Chicago, 5. November, später Abend. Anna Camaiti Hostert ist bei Freunden, alle Demokraten, und verfolgt die ersten Wahlergebnisse im Fernsehen: Trump wird der neue Präsident der Vereinigten Staaten. „Wir hatten wirklich die Hoffnung, dass Harris es schafft“, erzählt sie am Telefon.
Die italienisch-amerikanische Philosophin und Journalistin lebt seit über 30 Jahren in den USA und hat sich intensiv mit der Figur Trump auseinandergesetzt. Camaiti Hostert sieht beispielsweise viele Ähnlichkeiten zwischen Mussolini und Trump.
Ihr letztes Buch „Trump and Mussolini: Images, Fake News, and Mass Media as Weapons in the Hands of Two Populists“, geschrieben zusammen mit dem Dokumentaristen und Autor Enzo Antonio Cecchino, zieht Parallelen zwischen beiden Männern und beleuchtet die Gefährlichkeit von Trumps Politikführung.
Serien haben die Ära Trump vorhergesehen
2017 erschien ihr Buch „Trump non è una fiction“ – bislang nur auf Italienisch. Darin untersucht Camaiti Hostert, wie amerikanische Fernsehserien soziale und politische Phänomene der USA widerspiegeln.
„TV-Serien sind ein aufschlussreicher Test des amerikanischen sozialen Gefüges“, sagt sie, weil Serien durch komplexe Handlungen und facettenreiche Charaktere die Widersprüche der amerikanischen Gesellschaft darstellen und so die Ära Trump vorhergesagt hätten.
Der Spiegel der Realität
Ein Beispiel sei die Serie „Justified“ (2010-2015), deren Handlung in Kentucky spielt. „Sie zeigt, wie in den Südstaaten eine trostlose, arme und rassistische Realität existiert, der es an Anreizen fehlt, sich zu verbessern.“
Camaiti Hostert betrachtet Serien nicht nur als Unterhaltung, sondern auch als Spiegel der Realität.
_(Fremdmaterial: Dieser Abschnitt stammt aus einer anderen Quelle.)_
Definition PrewriteMutation_from_mutation (mutation : Mutation) (secondary_keys : option (list bytes))
    (pessimistic_action : PrewriteRequestPessimisticAction) (txn_props : TransactionProperties)
    : mvcc_res PrewriteMutation :=
  let should_not_write := Mutation_should_not_write mutation in
  if (TransactionProperties_is_pessimistic txn_props && should_not_write)%bool then Err MvOther
  else
    let '(key, value) := Mutation_into_key_value mutation in
    Ok {| pm_key := key; pm_value := value; pm_mutation_type := Mutation_mutation_type mutation;
          pm_secondary_keys := secondary_keys; pm_min_commit_ts := tp_min_commit_ts txn_props;
          pm_pessimistic_action := pessimistic_action;
          pm_lock_type := LockType_from_mutation mutation; pm_lock_ttl := tp_lock_ttl txn_props;
          pm_last_change := LcUnknown; pm_should_not_exist := Mutation_should_not_exists mutation;
          pm_should_not_write := should_not_write; pm_assertion := Mutation_get_assertion mutation;
          pm_txn_props := txn_props |}.

Definition pm_set_last_change (m : PrewriteMutation) (lc : LastChange) : PrewriteMutation :=
  {| pm_key := pm_key m; pm_value := pm_value m; pm_mutation_type := pm_mutation_type m;
     pm_secondary_keys := pm_secondary_keys m; pm_min_commit_ts := pm_min_commit_ts m;
     pm_pessimistic_action := pm_pessimistic_action m; pm_lock_type := pm_lock_type m;
     pm_lock_ttl := pm_lock_ttl m; pm_last_change := lc;
     pm_should_not_exist := pm_should_not_exist m; pm_should_not_write := pm_should_not_write m;
     pm_assertion := pm_assertion m; pm_txn_props := pm_txn_props m |}.

Definition pm_set_ttl_and_min_commit_ts (m : PrewriteMutation) (ttl : u64) (mc : TimeStamp)
    : PrewriteMutation :=
  {| pm_key := pm_key m; pm_value := pm_value m; pm_mutation_type := pm_mutation_type m;
     pm_secondary_keys := pm_secondary_keys m; pm_min_commit_ts := mc;
     pm_pessimistic_action := pm_pessimistic_action m; pm_lock_type := pm_lock_type m;
     pm_lock_ttl := ttl; pm_last_change := pm_last_change m;
     pm_should_not_exist := pm_should_not_exist m; pm_should_not_write := pm_should_not_write m;
     pm_assertion := pm_assertion m; pm_txn_props := pm_txn_props m |}.

Definition LockInfo_set_lock_ttl (i : LockInfo) (ttl : u64) : LockInfo :=
  {| li_primary_lock := li_primary_lock i; li_lock_version := li_lock_version i; li_key := li_key i;
     li_lock_ttl := ttl; li_txn_size := li_txn_size i; li_lock_type := li_lock_type i;
     li_lock_for_update_ts := li_lock_for_update_ts i; li_use_async_commit := li_use_async_commit i;
     li_min_commit_ts := li_min_commit_ts i; li_secondaries := li_secondaries i |}.

Definition PrewriteMutation_lock_info (m : PrewriteMutation) (lock : Lock) : mvcc_res LockInfo :=
  raw ← map_err MvCodec (Key_to_raw (pm_key m));
  let info := Lock_into_lock_info lock raw in
  Ok (if TransactionProperties_is_pessimistic (pm_txn_props m) then LockInfo_set_lock_ttl info 0
      else info).

Definition PrewriteMutation_check_lock (m : PrewriteMutation) (lock : Lock)
    (pessimistic_action : PrewriteRequestPessimisticAction) (expected_for_update_ts : option TimeStamp)
    (generation_to_write : u64) : mvcc_res (LockStatus * PrewriteMutation) :=
  let start_ts := tp_start_ts (pm_txn_props m) in
  if negb (l_ts lock =? start_ts) then
    if decide (pessimistic_action = DoPessimisticCheck) then
      raw ← map_err MvCodec (Key_to_raw (pm_key m));
      Err (MvPessimisticLockNotFound start_ts raw LockTsMismatch)
    else
      info ← PrewriteMutation_lock_info m lock;
      Err (MvKeyIsLocked info)
  else
    let m := pm_set_last_change m (l_last_change lock) in
    if Lock_is_pessimistic_lock lock then
      if negb (TransactionProperties_is_pessimistic (pm_txn_props m)) then
        raw ← map_err MvCodec (Key_to_raw (pm_key m));
        Err (MvLockTypeNotMatch start_ts raw true)
      else if match expected_for_update_ts with
              | Some ts => negb (l_for_update_ts lock =? ts)
              | None => false
              end then
        raw ← map_err MvCodec (Key_to_raw (pm_key m));
        Err (MvPessimisticLockNotFound start_ts raw LockForUpdateTsMismatch)
      else
        Ok (PessimisticStatus (l_for_update_ts lock),
            pm_set_ttl_and_min_commit_ts m (Z.max (pm_lock_ttl m) (l_ttl lock))
              (Z.max (pm_min_commit_ts m) (l_min_commit_ts lock)))
    else if ((0 <? generation_to_write) && (generation_to_write <=? l_generation lock))%bool then
      Err (MvGenerationOutOfOrder generation_to_write (pm_key m) lock)
    else if ((0 <? l_generation lock) && pm_should_not_exist m
             && bool_decide (l_lock_type lock = LtPut))%bool then
      raw ← map_err MvCodec (Key_to_raw (pm_key m));
      Err (MvAlreadyExist raw (l_ts lock))
    else
      Ok (LockedStatus (if l_use_async_commit lock then l_min_commit_ts lock else TimeStamp_zero), m).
Serien seien in der Lage, die sozialen Spannungen, politischen Entwicklungen und die Auswirkungen neuer Technologien tiefgreifend darzustellen.
Die Veränderung unserer Epoche fotografieren
In dieser Perspektive übertreffen TV-Serien sowohl das Kino als auch die Literatur in ihrer Fähigkeit, die Bedeutungen und Veränderungen unserer Epoche zu interpretieren und zu vermitteln. Sie können soziale Probleme in einem fortlaufenden und sich entwickelnden Format darstellen – ähnlich wie die Realität selbst.
Serien können manchmal sogar die Realität vorwegnehmen, wie in „House of Cards“ (2013-2018), in der der skrupellose Aufstieg von Francis Underwood und seiner Frau Claire ins Weiße Haus erzählt wird. Eine Staffel endet mit einem Gespräch zwischen den beiden, in dem sie die Angst als einzigen Weg sehen, um das Land auf sich auszurichten.
Die Strategie Trumps
„Das ist genau die Strategie Trumps gewesen“, sagt die Philosophin, der in diesen Jahren und besonders im Verlauf dieses Wahlkampfs mit der Angst der Leute gespielt habe. Genauso wie bei seinem Versprechen, eine sehr harte Migrationspolitik zu betreiben.
„In diesem Sinne haben die Serien den Geist des Landes vorausgesehen und erzählt, wie es sich auf das vorbereitet hat, was heute letztendlich passiert ist.“
Durch die Vergangenheit die Gegenwart erzählen
Trump habe Aspekte wie den Rassismus und die Misogynie, die im Untergrund der amerikanischen Gesellschaft schlummerten und vorhanden waren, aufgedeckt und an die Oberfläche gebracht, erklärt Camaiti Hostert.
Die Serie „Mad Men“ sei beispielhaft für das, was Amerika immer gekennzeichnet habe: „Die Charaktere haben keine Angst vor dem Neuen und zeigen dafür Offenheit.“ „Mad Men“ erzählt das Leben und die Dynamik einer Werbeagentur in den 1960er Jahren in New York.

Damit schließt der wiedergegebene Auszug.